Output only the lines of the entries that follow, starting at the one with "(set_di_addr _ _ _) NDIRECT) by" and running down to the one with "rewrite set_addr_same by", both included and unchanged.

### Data supplied

(** file_sector: what it returns and how the image grows. *)
Lemma file_sector_spec s d fbn nb :
  full s -> laid (mview s) (mk_freeblock s) d nb -> nb = fbn \/ nb = fbn + 1 -> 0 <= fbn < MAXFILE ->
  (forall b, length (mview s b) = Z.to_nat BSIZE) -> (forall b, mk_freeblock s <= b -> mview s b = zero_block) ->
  nmeta <= mk_freeblock s -> mk_freeblock s + (blocks (fbn + 1) - blocks nb) <= FSSIZE ->
  returns (file_sector d fbn s) (fun r s' => mk_freeinode s' = mk_freeinode s /\ full s' /\
    grew (mview s) (mk_freeblock s) d nb fbn (mview s') (mk_freeblock s') r.1 r.2).
Proof.
  intros Hfull Hl Hnb Hf Hlen Hz Hfb0 Hfb1. pose proof nmeta_pos. destruct Hnb as [->| ->].
  2:{ rewrite (file_sector_old s (mk_freeblock s) d (fbn + 1) fbn Hfull ltac:(lia) Hl) by lia. simpl. split_and!; [done|done|].
      pose proof (la_some _ _ _ _ Hl fbn ltac:(lia)).
      constructor; try done; [lia|by right|by right|lia|]. intros a Ha. by left. }
  pose proof (la_ok _ _ _ _ Hl) as Hd. pose proof (la_none _ _ _ _ Hl fbn ltac:(lia)) as H0. rewrite blocks_step in Hfb1 by lia.
  assert (Hfb : nmeta <= mk_freeblock s /\ mk_freeblock s + 3 < 2 ^ 32) by (unfold FSSIZE in Hfb1; case_decide; lia).
  unfold file_sector, take_block, wsect. destruct (Z.ltb_spec fbn NDIRECT) as [Hlt|Hge].
  - rewrite (addr_lookup d fbn Hd) by lia. mred. rewrite blk_direct in H0 by done. rewrite H0. mred. simpl. split_and!; [done|done|].
    rewrite u32_small by lia. by apply grew_direct.
  - rewrite (addr_lookup d NDIRECT Hd) by (unfold NDIRECT; lia). mred.
    change (di_addrs d !!! Z.to_nat NDIRECT) with (indirect (ino d)). pose proof (la_ind _ _ _ _ Hl) as Hi.
    destruct (Z.ltb_spec NDIRECT fbn) as [Hgt|Hle].
    + rewrite decide_False in Hfb1 by lia.
      rewrite (proj2 (Z.eqb_neq (indirect (ino d)) 0)) by lia. mred. rewrite (addr_lookup d NDIRECT Hd) by (unfold NDIRECT; lia). mred.
      change (di_addrs d !!! Z.to_nat NDIRECT) with (indirect (ino d)). rewrite blk_indirect in H0 by lia.
      rewrite (rsect_full s) by (done || lia). mred. rewrite H0. simpl. split_and!; [done|by apply full_insert|].
      rewrite u32_small by lia. eapply grew_indirect; try done; [by apply indirect_old|].
      intros b. unfold mview. simpl. rewrite disk_read_insert. repeat case_decide; congruence.
    + rewrite decide_True in Hfb1 by lia. rewrite Hi, Z.eqb_refl. mred. rewrite (addr_lookup (set_di_addr _ _ _) NDIRECT) by
        (try (apply dinode_ok_addr; [done|unfold is_u32; lia]); unfold NDIRECT; lia). mred.
      rewrite set_addr_same by (done || (unfold NDIRECT; lia)). rewrite rsect_full by (done || lia). mred.
      change (mview (mkMk _ _ _) (mk_freeblock s)) with (mview s (mk_freeblock s)).
      rewrite (Hz (mk_freeblock s)) by lia. rewrite ind_get_zero by (unfold MAXFILE in Hf; lia). simpl. split_and!; [done|by apply full_insert|].
      rewrite !(u32_small (mk_freeblock s + 1)), u32_small by lia.
      eapply grew_indirect; try done; [apply indirect_new; [done..|lia]|].
      intros b. rewrite (Hz (mk_freeblock s)) by lia. unfold mview. simpl. rewrite disk_read_insert. repeat case_decide; congruence.
Qed.

(** ** Appending *)

Lemma nblk_cases off fbn : 0 <= off -> fbn = off / BSIZE -> nblk off = fbn \/ nblk off = fbn + 1.
Proof. intros H ->. unfold nblk, BSIZE. pose proof (Z.div_mod off 1024). pose proof (Z.mod_pos_bound off 1024).
  destruct (decide (off mod 1024 = 0)).
  - left. symmetry. apply (Z.div_unique _ _ _ 1023); lia.
  - right. symmetry. apply (Z.div_unique _ _ _ (off mod 1024 - 1)); lia.
Qed.

Lemma nblk_after off fbn k : 0 <= off -> fbn = off / BSIZE -> 0 < k -> off mod BSIZE + k <= BSIZE -> nblk (off + k) = fbn + 1.
Proof.
  intros H -> Hk Hfit. unfold nblk, BSIZE in *. pose proof (Z.div_mod off 1024). pose proof (Z.mod_pos_bound off 1024).
  symmetry. apply (Z.div_unique _ _ _ (off mod 1024 + k - 1)); lia.
Qed.

Section append.
  Context (V : Z -> list Z) (fb : Z) (D : Z -> dinode) (F : Z -> list Z) (n inum : Z).
  Context (Himg : img V fb D F n) (Hinum : 1 <= inum < n).
  Context (nb fbn : Z) (V1 : Z -> list Z) (fb1 : Z) (d' : dinode) (sec : Z) (Hg : grew V fb (D inum) nb fbn V1 fb1 d' sec).
  Context (c : list Z) (Hc : c <> []).
  Context (Hfbn : fbn = Z.of_nat (length (F inum)) / BSIZE) (Hfit : Z.of_nat (length (F inum)) mod BSIZE + Z.of_nat (length c) <= BSIZE).
  Context (V2 : Z -> list Z).
  Context (HV2 : forall b, V2 b = if decide (b = sec) then splice (V1 sec) (Z.to_nat (Z.of_nat (length (F inum)) mod BSIZE)) c else V1 b).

######

- [Exercise result]
    + rewrite decide_True in Hfb1 by lia. rewrite Hi, Z.eqb_refl. mred. rewrite (addr_lookup (set_di_addr _ _ _) NDIRECT) by
        (try (apply dinode_ok_addr; [done|unfold is_u32; lia]); unfold NDIRECT; lia). mred.
      rewrite set_addr_same by (done || (unfold NDIRECT; lia)). rewrite rsect_full by (done || lia). mred.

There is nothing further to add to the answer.